__WHAT TO DO__:
Below are lines of data; restate word for word those running from the line containing "- simpl. discriminate." to the line containing "[Not found] as", inclusive, and no others.

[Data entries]
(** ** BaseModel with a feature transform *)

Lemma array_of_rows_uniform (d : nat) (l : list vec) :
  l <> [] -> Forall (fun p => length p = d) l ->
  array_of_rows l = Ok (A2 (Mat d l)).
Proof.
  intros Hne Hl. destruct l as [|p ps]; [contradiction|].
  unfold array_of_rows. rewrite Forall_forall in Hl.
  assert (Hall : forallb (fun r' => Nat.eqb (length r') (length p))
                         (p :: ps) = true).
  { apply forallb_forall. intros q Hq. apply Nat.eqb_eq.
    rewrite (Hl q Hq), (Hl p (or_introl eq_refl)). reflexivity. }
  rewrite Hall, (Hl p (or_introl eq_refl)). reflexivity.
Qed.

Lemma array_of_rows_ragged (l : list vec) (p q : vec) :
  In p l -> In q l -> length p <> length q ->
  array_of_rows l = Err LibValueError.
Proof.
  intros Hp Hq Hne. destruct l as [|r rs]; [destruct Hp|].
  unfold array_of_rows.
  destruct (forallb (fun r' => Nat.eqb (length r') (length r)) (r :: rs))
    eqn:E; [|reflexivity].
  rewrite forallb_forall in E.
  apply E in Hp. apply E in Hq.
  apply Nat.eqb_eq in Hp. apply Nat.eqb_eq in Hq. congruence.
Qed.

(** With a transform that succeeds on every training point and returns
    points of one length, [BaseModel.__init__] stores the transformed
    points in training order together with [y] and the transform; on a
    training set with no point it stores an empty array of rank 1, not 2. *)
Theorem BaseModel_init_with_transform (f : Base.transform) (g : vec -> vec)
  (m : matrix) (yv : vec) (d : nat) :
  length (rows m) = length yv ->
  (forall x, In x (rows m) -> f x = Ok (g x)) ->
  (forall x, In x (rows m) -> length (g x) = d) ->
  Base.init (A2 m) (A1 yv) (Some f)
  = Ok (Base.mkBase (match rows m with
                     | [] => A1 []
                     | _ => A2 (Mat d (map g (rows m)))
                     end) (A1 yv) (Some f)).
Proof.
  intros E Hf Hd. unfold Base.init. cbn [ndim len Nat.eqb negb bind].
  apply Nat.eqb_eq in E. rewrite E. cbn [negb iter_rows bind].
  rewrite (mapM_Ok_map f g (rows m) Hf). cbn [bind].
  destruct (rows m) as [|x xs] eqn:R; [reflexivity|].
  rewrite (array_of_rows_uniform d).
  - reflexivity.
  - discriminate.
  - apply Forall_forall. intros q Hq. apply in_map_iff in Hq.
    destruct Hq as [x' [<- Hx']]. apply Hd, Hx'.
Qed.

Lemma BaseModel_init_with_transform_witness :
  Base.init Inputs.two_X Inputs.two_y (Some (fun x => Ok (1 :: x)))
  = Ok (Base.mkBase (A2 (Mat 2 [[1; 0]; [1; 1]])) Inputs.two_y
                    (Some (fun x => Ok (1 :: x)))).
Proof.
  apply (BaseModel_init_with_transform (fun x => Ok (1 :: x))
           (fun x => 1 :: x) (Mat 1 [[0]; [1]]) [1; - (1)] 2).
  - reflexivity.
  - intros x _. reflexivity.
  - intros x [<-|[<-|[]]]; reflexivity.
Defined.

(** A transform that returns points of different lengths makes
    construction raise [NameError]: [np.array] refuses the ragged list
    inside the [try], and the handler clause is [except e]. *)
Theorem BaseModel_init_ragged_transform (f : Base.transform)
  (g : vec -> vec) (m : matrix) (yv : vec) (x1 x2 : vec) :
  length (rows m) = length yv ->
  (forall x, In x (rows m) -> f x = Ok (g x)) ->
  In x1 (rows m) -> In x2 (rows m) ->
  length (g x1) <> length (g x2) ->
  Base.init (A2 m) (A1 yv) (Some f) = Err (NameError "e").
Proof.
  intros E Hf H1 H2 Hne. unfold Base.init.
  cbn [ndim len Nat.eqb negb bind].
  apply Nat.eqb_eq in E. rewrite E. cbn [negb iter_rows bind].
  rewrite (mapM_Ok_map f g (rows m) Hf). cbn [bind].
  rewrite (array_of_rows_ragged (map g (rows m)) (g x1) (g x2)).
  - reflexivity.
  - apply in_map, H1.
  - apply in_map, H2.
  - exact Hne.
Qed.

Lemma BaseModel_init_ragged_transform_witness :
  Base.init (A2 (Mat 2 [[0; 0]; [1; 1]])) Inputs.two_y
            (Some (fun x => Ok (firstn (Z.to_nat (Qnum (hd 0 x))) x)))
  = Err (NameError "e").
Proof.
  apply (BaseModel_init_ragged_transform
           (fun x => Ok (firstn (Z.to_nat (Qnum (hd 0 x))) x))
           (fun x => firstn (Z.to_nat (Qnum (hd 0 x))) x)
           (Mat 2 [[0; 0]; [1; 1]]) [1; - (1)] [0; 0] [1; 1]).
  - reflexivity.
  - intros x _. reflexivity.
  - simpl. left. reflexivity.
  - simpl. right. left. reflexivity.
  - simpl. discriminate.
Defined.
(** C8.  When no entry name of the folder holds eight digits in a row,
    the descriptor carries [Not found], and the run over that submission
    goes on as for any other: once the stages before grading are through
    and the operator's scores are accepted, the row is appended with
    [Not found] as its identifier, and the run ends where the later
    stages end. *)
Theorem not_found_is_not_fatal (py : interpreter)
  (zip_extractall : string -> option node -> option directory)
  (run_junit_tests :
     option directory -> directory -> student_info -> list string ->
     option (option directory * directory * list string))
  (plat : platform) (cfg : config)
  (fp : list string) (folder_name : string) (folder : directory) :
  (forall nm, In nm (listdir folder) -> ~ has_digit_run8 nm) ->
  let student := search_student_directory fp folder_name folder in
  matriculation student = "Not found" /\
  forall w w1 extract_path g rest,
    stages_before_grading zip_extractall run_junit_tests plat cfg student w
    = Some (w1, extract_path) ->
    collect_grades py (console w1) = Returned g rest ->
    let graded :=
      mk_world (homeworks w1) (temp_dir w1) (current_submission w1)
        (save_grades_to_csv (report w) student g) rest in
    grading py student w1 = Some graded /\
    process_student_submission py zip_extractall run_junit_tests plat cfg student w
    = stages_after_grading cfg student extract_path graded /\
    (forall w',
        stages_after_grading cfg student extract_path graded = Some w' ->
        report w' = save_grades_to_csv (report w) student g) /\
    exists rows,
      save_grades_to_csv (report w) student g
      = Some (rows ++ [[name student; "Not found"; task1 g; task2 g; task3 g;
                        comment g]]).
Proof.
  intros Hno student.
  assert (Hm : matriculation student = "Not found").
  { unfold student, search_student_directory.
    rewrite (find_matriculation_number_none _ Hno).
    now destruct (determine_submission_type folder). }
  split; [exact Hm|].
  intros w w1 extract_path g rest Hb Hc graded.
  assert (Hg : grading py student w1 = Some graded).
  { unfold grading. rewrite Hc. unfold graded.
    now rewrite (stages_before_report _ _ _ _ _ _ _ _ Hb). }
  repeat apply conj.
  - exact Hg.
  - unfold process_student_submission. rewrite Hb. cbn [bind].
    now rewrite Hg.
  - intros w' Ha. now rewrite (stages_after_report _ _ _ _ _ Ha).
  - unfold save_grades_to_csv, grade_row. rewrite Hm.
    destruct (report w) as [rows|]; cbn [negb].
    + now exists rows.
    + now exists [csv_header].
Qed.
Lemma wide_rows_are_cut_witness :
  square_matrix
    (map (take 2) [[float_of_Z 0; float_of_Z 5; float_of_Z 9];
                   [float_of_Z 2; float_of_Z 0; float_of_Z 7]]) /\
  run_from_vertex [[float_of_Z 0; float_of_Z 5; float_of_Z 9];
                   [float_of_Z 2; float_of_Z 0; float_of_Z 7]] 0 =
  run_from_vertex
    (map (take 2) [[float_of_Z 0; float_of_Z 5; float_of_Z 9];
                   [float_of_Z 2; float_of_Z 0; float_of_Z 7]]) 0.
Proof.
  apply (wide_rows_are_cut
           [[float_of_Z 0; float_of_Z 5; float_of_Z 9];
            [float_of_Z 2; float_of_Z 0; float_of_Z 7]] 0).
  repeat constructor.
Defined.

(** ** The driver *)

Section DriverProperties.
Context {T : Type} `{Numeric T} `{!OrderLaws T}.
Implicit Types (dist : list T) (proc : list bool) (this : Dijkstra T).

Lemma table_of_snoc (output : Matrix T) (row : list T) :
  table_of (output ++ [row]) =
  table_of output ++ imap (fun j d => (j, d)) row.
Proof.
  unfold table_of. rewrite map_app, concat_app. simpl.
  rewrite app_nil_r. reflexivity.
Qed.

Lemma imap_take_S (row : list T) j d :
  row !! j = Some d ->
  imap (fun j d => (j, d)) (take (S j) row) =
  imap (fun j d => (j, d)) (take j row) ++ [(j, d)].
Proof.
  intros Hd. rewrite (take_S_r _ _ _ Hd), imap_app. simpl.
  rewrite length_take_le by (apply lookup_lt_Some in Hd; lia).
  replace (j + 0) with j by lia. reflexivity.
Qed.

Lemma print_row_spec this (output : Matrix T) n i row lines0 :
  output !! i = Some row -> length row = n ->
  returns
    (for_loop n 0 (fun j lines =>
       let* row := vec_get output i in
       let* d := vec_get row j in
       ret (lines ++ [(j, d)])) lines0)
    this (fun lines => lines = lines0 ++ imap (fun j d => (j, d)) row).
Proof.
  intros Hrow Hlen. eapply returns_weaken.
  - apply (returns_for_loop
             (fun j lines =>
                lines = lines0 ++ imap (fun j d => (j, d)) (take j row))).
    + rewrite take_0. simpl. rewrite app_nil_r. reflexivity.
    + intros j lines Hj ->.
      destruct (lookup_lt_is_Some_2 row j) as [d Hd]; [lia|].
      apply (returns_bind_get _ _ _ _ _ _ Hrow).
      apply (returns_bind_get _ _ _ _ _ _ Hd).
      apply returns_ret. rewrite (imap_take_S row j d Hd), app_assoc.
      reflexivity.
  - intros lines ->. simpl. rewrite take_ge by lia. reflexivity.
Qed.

__ANSWER FOR THE TASK__:
  - simpl. discriminate.
Defined.
(** C8.  When no entry name of the folder holds eight digits in a row,
    the descriptor carries [Not found], and the run over that submission
    goes on as for any other: once the stages before grading are through
    and the operator's scores are accepted, the row is appended with
    [Not found] as its identifier, and the run ends where the later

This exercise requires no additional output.